Southwest Research Institute (SwRI) and Southern Methodist University (SMU) are collaborating on a design architecture for solid-state batteries. The work focuses on the interface between the lithium metal anode and the solid electrolyte.
Solid-state batteries replace the liquid electrolyte used in current EV batteries with a solid material, and use a lithium metal anode as the source of lithium ions. That combination, according to SwRI, enables faster charging and higher energy density, and replacing flammable liquids with solid materials makes operation inherently safer.
In SwRI’s design, as solid lithium metal anode sits in direct contact with the solid electrolyte. Lithium is highly reactive and can damage or chemically interact with the materials it touches, compromising the battery’s performance and stability.
“Solid-state batteries are a next-generation technology with huge potential for energy storage, particularly for electric vehicles, but they haven’t been widely commercialized because of manufacturing and materials challenges,” said John Hemmerling, a Senior Research Engineer in SwRI’s Materials Engineering Department. “One of the biggest technical hurdles is the unstable interface between the lithium metal anode and the solid electrolyte.”
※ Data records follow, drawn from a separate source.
(* ===== verification/BlEngine.v ===== *)
(** The theorems of the bucket-lock engine, one per operation, and the small cache
    on which they are tried. *)

From S2P Require Import Prelude Qstr HList Lru World Walk Namespace TreeOps Reclaim Lifecycle.
From S2P Require Import Paths Scene.
From S2P Require Import BlChain BlLists BlRecs BlLru BlLruSpec BlWorld BlWalk BlOps BlMove.
From S2P Require Import BlReclaim.
From S2P Require Import BlInv BlReads BlWalkSpec BlLocks BlRep BlSect BlOpsSpec BlTxn.
From S2P Require Import BlMoveSpec BlRename.
From S2P Require Import BlExchange BlLife.

Section engine.
Context `{HA : Memalign} `{!MemalignOk HA} `{HL : Layout} `{!LayoutOk HL} `{HX : SwTxn} `{!SwTxnOk HX}.

(** [dc_create] of the bucket-lock engine gives a coherent world that holds
    only the root, with the least power of two of buckets not below the number
    asked for. *)
Theorem bl_dc_create_correct node stack nb r :
  0 ≤ nb ≤ 2 ^ 31 → length (q_name stack) = DC_NAME_MAX → posix_memalign ∅ = Some r →
  ∃ w b, dc_create true true true node stack nb = Ok (Some w) ∧
    binv 0 w {[r := root_node r]} {[r := r]} ∧
    bw_root w = r ∧ bw_mask w + 1 = 2 ^ b ∧ nb ≤ 2 ^ b ∧ (b = 0 ∨ 2 ^ (b - 1) < nb).
Proof. intros. by apply dc_create_binv. Qed.

(** [dc_add] of the bucket-lock engine, and its variants, do to the name space
    what the specification says, and leave every lock free and the indexes, the
    LRU and the deferred work coherent. *)
Theorem bl_dc_add_refines k w N T path id isdir pos :
  binv k w N T → path_wf path →
  ∃ ret w', dc_add_typed path id isdir pos w = Ok (ret, w') ∧
    bl_post k w (spec_add_bl (bw_root w) (posix_memalign (dom (bw_dent w))) (pnames path) id isdir pos N) ret w'.
Proof. intros. by eapply wp_inv, wp_bl_add_typed. Qed.

(** [dc_instantiate] of the bucket-lock engine. *)
Theorem bl_dc_instantiate_refines k w N T path id :
  binv k w N T → path_wf path →
  ∃ ret w', dc_instantiate path id w = Ok (ret, w') ∧
    bl_post k w (spec_instantiate (bw_root w) (pnames path) id N) ret w'.
Proof. intros. by eapply wp_inv, wp_bl_instantiate. Qed.

(** [dc_delete] of the bucket-lock engine. *)
Theorem bl_dc_delete_refines k w N T path :
  binv k w N T → path_wf path →
  ∃ ret w', dc_delete path w = Ok (ret, w') ∧
    bl_post k w (spec_delete (bw_root w) (pnames path) N) ret w'.
Proof. intros. by eapply wp_inv, wp_bl_delete. Qed.

(** [dc_unlink] of the bucket-lock engine. *)
Theorem bl_dc_unlink_refines k w N T path :
  binv k w N T → path_wf path →
  ∃ ret w', dc_unlink path w = Ok (ret, w') ∧
    bl_post k w (spec_unlink (bw_root w) (pnames path) N) ret w'.
Proof. intros. by eapply wp_inv, wp_bl_unlink. Qed.

(** C20: [dc_rename] of the bucket-lock engine, where a destination parent that exists is
    a directory (the code does not check it): a shell is stacked on the entry, in one
    transaction, and code and name space are those of the specification; the transaction
    runs out of memory only with a library that can.  Of what may hold the new name only
    a settled negative file is replaced; a negative directory, or a negative whose fold
    is to come, is refused with -EEXIST like a positive entry. *)
Theorem bl_dc_rename_refines k w N T from to :
  binv k w N T → path_wf from → path_wf to → dest_is_dir (bw_root w) N (pnames to) →
  ∃ ret w' commit, dc_rename from to w = Ok (ret, w') ∧ txn_may commit ∧
    bl_post k w (spec_rename_bl (bw_root w) (posix_memalign (dom (bw_dent w))) (settled T) commit
                   (pnames from) (pnames to) N) ret w'.
Proof.
  intros Hi Hf Ht Hd. destruct (wp_inv _ _ _ (wp_bl_rename k w N T from to Hi Hf Ht Hd)) as (ret & w' & E & c & Hp).
  by exists ret, w', c.
Qed.

(** C21: [dc_rename_exchange] of the bucket-lock engine: two shells in one
    transaction. *)
Theorem bl_dc_rename_exchange_refines k w N T a b :
  binv k w N T → path_wf a → path_wf b →
  ∃ ret w' commit, dc_rename_exchange a b w = Ok (ret, w') ∧ txn_may commit ∧
    bl_post k w (spec_exchange_bl (bw_root w) (shells_fit (dom (bw_dent w))) commit (pnames a) (pnames b) N) ret w'.
Proof.
  intros Hi Ha Hb. destruct (wp_inv _ _ _ (wp_bl_rename_exchange k w N T a b Hi Ha Hb)) as (ret & w' & E & c & Hp).
  by exists ret, w', c.
Qed.

(** C22: a grace period does all the work that was queued before it, and only that.  The
    dentries that waited to be freed are gone and no others; every shell that waited for
    its fold names nobody any more and waits to be freed itself, unless the commit of a
    fold is out of memory; a host whose top has changed is its own top again; nothing
    else is queued.  In the name space none of this shows. *)
Theorem bl_rcu_barrier_invisible w N T :
  binv 0 w N T →
  ∃ w' T', rcu_barrier w = Ok (tt, w') ∧ binv 0 w' N T' ∧ bw_root w' = bw_root w ∧
    (∀ d, is_Some (bw_dent w' !! d) ↔ is_Some (bw_dent w !! d) ∧ CbFree d ∉ bw_rcu w) ∧
    (∀ d, CbFold d ∈ bw_rcu w → CbFree d ∈ bw_rcu w' ∧ (∀ h, T' !! h ≠ Some d) ∨ txn_may false) ∧
    (∀ h t, T !! h = Some t → T' !! h = Some t ∨ CbFold t ∈ bw_rcu w ∧ T' !! h = Some h) ∧
    (∀ cb, cb ∈ bw_rcu w' → ∃ d, cb = CbFree d ∧ CbFold d ∈ bw_rcu w).
Proof.
  intros Hi. destruct (wp_inv _ _ _ (wp_bl_barrier_grace w N T Hi)) as ([] & w' & E & (T' & Hi' & G) & Er & _).
  exists w', T'. split_and!; [done.. | apply G | | apply G |].
  - intros d [Hd | ?]%(gr_fold _ _ _ _ _ G); [left | by right]. split; [done |]. by apply (rr_free _ _ _ _ _ (bi_rcu _ _ _ _ Hi') d Hd).
  - intros cb [?%not_elem_of_nil | ?]%(gr_new _ _ _ _ _ G); done.
Qed.

(** C23: [dc_lookup] of the bucket-lock engine gives what the name space says, and
    changes nothing. *)
Theorem bl_dc_lookup_correct k w N T p :
  binv k w N T → path_wf p → dc_lookup p w = Ok (lookup_result N (nwalk (bw_root w) N (bw_root w) (pnames p)), w).
Proof. intros Hi Hp. eapply dc_lookup_run; [apply Hi | done]. Qed.

End engine.

(** ** The theorems at work on a small cache *)

#[local] Existing Instance plain_layout.
#[local] Existing Instance roomy_txn.

Definition bl_scene0 : bworld :=
  match dc_create true true true 3 qstr_zero 5 with Ok (Some w) => w | _ => dcache0 0 1 end.

Lemma bl_scene0_inv : ∃ T, binv 0 bl_scene0 {[64 := root_node 64]} T.
Proof.
  destruct (dc_create_binv 3 qstr_zero 5 64) as (w & b & E & Hi & _);
    [lia | done | by vm_compute | unfold bl_scene0; rewrite E; eauto].
Qed.

Definition bl_run {A} (m : M A) (w : bworld) : bworld := match m w with Ok (_, w') => w' | Err _ => w end.

(** Directories /a and /b, a file /a/x, a negative entry /n; then /a moved below /b,
    which leaves a shell on it. *)
Definition bl_w1 : bworld := bl_run (dc_add p_a 1) bl_scene0.
Definition bl_w2 : bworld := bl_run (dc_add p_b 2) bl_w1.
Definition bl_w3 : bworld := bl_run (dc_add_file p_ax 3) bl_w2.
Definition bl_scene : bworld := bl_run (dc_add_negative p_n) bl_w3.
Definition bl_moved : bworld := bl_run (dc_rename p_a p_ba) bl_scene.

Definition bl_names : nspace :=
  list_to_map [(64, root_node 64); (128, Node 64 [97] 1 true true); (192, Node 64 [98] 2 true true);
               (256, Node 128 [120] 3 false true); (320, Node 64 [110] 0 false false)].

Lemma bl_post_run (m : M Z) w (spec : Z * nspace) N' :
  wp m (bl_post 0 w spec) w → snd spec = N' → ∃ T, binv 0 (bl_run m w) N' T.
Proof. intros (ret & w' & E & H)%wp_inv <-. unfold bl_run. rewrite E. apply H. Qed.

Ltac bl_step H := destruct H as [? H]; eapply bl_post_run; [eapply wp_bl_add_typed; [exact H | path_by_decide] | by vm_compute].

Lemma bl_scene_inv : ∃ T, binv 0 bl_scene bl_names T.
Proof.
  pose proof bl_scene0_inv as H0.
  assert (∃ T, binv 0 bl_w1 (<[128 := Node 64 [97] 1 true true]> {[64 := root_node 64]}) T) as H1 by bl_step H0.
  assert (∃ T, binv 0 bl_w2 (list_to_map [(64, root_node 64); (128, Node 64 [97] 1 true true);
    (192, Node 64 [98] 2 true true)]) T) as H2 by bl_step H1.
  assert (∃ T, binv 0 bl_w3 (list_to_map [(64, root_node 64); (128, Node 64 [97] 1 true true);
    (192, Node 64 [98] 2 true true); (256, Node 128 [120] 3 false true)]) T) as H3 by bl_step H2.
  bl_step H3.
Qed.

Lemma roomy_may commit : txn_may commit → commit = true.
Proof. intros H. apply H. done. Qed.

Lemma bl_dc_create_correct_witness :
  ∃ w, dc_create true true true 3 qstr_zero 5 = Ok (Some w) ∧ bw_mask w = 7.
Proof.
  destruct (bl_dc_create_correct 3 qstr_zero 5 64) as (w & b & E & _); [lia | reflexivity | by vm_compute |].
  exists w. split; [exact E |]. vm_compute in E. by injection E as <-.
Defined.

(** What an operation promises, once its specification is evaluated. *)
Lemma bl_post_is k w spec ret w' z N' :
  bl_post k w spec ret w' → spec = (z, N') → ret = z ∧ ∃ T, binv k w' N' T.
Proof. intros [Hr Hi _ _] ->. done. Qed.

Lemma bl_dc_add_refines_witness :
  ∃ ret w', dc_add_typed p_ay 9 true true bl_scene = Ok (ret, w') ∧ ret = 0 ∧
    ∃ T, binv 0 w' (<[384 := Node 128 [121] 9 true true]> bl_names) T.
Proof.
  destruct bl_scene_inv as [T Hi].
  destruct (bl_dc_add_refines 0 bl_scene bl_names T p_ay 9 true true Hi) as (ret & w' & E & Hp); [path_by_decide |].
  exists ret, w'. split; [exact E |]. eapply bl_post_is; [exact Hp | by vm_compute].
Defined.

Lemma bl_dc_instantiate_refines_witness :
  ∃ ret w', dc_instantiate p_n 9 bl_scene = Ok (ret, w') ∧ ret = 0 ∧
    ∃ T, binv 0 w' (<[320 := Node 64 [110] 9 false true]> bl_names) T.
Proof.
  destruct bl_scene_inv as [T Hi].
  destruct (bl_dc_instantiate_refines 0 bl_scene bl_names T p_n 9 Hi) as (ret & w' & E & Hp); [path_by_decide |].
  exists ret, w'. split; [exact E |]. eapply bl_post_is; [exact Hp | by vm_compute].
Defined.

Lemma bl_dc_delete_refines_witness :
  ∃ ret w', dc_delete p_ax bl_scene = Ok (ret, w') ∧ ret = 0 ∧
    ∃ T, binv 0 w' (<[256 := Node 128 [120] 3 false false]> bl_names) T.
Proof.
  destruct bl_scene_inv as [T Hi].
  destruct (bl_dc_delete_refines 0 bl_scene bl_names T p_ax Hi) as (ret & w' & E & Hp); [path_by_decide |].
  exists ret, w'. split; [exact E |]. eapply bl_post_is; [exact Hp | by vm_compute].
Defined.

Lemma bl_dc_unlink_refines_witness :
  ∃ ret w', dc_unlink p_ax bl_scene = Ok (ret, w') ∧ ret = 0 ∧ ∃ T, binv 0 w' (delete 256 bl_names) T.
Proof.
  destruct bl_scene_inv as [T Hi].
  destruct (bl_dc_unlink_refines 0 bl_scene bl_names T p_ax Hi) as (ret & w' & E & Hp); [path_by_decide |].
  exists ret, w'. split; [exact E |]. eapply bl_post_is; [exact Hp | by vm_compute].
Defined.

Lemma bl_dc_rename_refines_witness :
  ∃ ret w', dc_rename p_a p_ba bl_scene = Ok (ret, w') ∧ ret = 0 ∧
    ∃ T, binv 0 w' (<[128 := Node 192 [97] 1 true true]> bl_names) T.
Proof.
  destruct bl_scene_inv as [T Hi].
  destruct (bl_dc_rename_refines 0 bl_scene bl_names T p_a p_ba Hi) as (ret & w' & c & E & ->%roomy_may & Hp);
    [path_by_decide | path_by_decide | apply dest_dirb_ok; by vm_compute |].
  exists ret, w'. split; [exact E |]. eapply bl_post_is; [exact Hp | by vm_compute].
Defined.

Lemma bl_dc_rename_exchange_refines_witness :
  ∃ ret w', dc_rename_exchange p_ax p_b bl_scene = Ok (ret, w') ∧ ret = 0 ∧
    ∃ T, binv 0 w' (<[256 := Node 64 [98] 3 false true]> (<[192 := Node 128 [120] 2 true true]> bl_names)) T.
Proof.
  destruct bl_scene_inv as [T Hi].
  destruct (bl_dc_rename_exchange_refines 0 bl_scene bl_names T p_ax p_b Hi) as (ret & w' & c & E & ->%roomy_may & Hp);
    [path_by_decide | path_by_decide |].
  exists ret, w'. split; [exact E |]. eapply bl_post_is; [exact Hp | by vm_compute].
Defined.

Definition bl_moved_names : nspace := <[128 := Node 192 [97] 1 true true]> bl_names.

Lemma bl_moved_inv : ∃ T, binv 0 bl_moved bl_moved_names T.
Proof.
  destruct bl_scene_inv as [T Hi].
  destruct (wp_inv _ _ _ (wp_bl_rename 0 bl_scene bl_names T p_a p_ba Hi ltac:(path_by_decide) ltac:(path_by_decide)
    ltac:(apply dest_dirb_ok; by vm_compute))) as (ret & w' & E & c & ->%roomy_may & Hp).
  unfold bl_moved, bl_run. rewrite E. eapply bl_post_is; [exact Hp | by vm_compute].
Qed.

(** After the grace period the moved entry is named by its host again, and its shell, the
    dentry 384, waits to be freed. *)
Lemma bl_rcu_barrier_invisible_witness :
  ∃ w' T', rcu_barrier bl_moved = Ok (tt, w') ∧ binv 0 w' bl_moved_names T' ∧ CbFree 384 ∈ bw_rcu w' ∧ ∀ h, T' !! h ≠ Some 384.
Proof.
  destruct bl_moved_inv as [T Hi].
  destruct (bl_rcu_barrier_invisible bl_moved bl_moved_names T Hi) as (w' & T' & E & Hi' & _ & _ & Hfold & _).
  assert (bw_rcu bl_moved = [CbFold 384]) as Eq by (by vm_compute).
  assert (CbFold 384 ∈ bw_rcu bl_moved) as Hq by (rewrite Eq; by left).
  destruct (Hfold 384 Hq) as [[Hf Hno] | Hm]; [| discriminate (roomy_may _ Hm)].
  exists w', T'. split_and!; [exact E | exact Hi' | exact Hf | exact Hno].
Defined.

(** Through the shell, before the fold. *)
Lemma bl_dc_lookup_correct_witness :
  dc_lookup p_bax bl_moved = Ok ((DC_POSITIVE, Some 256), bl_moved) ∧
  dc_lookup p_ax bl_moved = Ok ((DC_ABSENT, None), bl_moved).
Proof.
  destruct bl_moved_inv as [T Hi]. split.
  - rewrite (bl_dc_lookup_correct 0 bl_moved bl_moved_names T p_bax Hi ltac:(path_by_decide)). by vm_compute.
  - rewrite (bl_dc_lookup_correct 0 bl_moved bl_moved_names T p_ax Hi ltac:(path_by_decide)). by vm_compute.
Defined.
“The lithium can also deposit in uneven growths, known as dendrites, that damage the contact area and hinder the transfer of ions,” Hemmerling said. “This accelerates battery degradation, making the battery less efficient over time.”
To mitigate these effects, the researchers are working on a process called interfacial engineering. They plan to deposit films tens to hundreds of nanometers thick onto the anode in order to reduce degradation and resistance at the anode-electrolyte interface. The films include metals, metal oxides and metal alloys, tuned to stabilize the interface.
The project combines SwRI’s thin-film deposition work and SMU’s solid-state battery development work, and aims to establish quantitative structure-property-performance relationships linking interfacial chemistry, lithium nucleation behavior and long-term electrochemical performance.
“Although our current work is focused on a small, proof-of-concept scale, the thin-film deposition techniques we’re using are scalable, so if the concepts prove successful, they can be adapted relatively easily to larger-scale manufacturing,” Hemmerling said.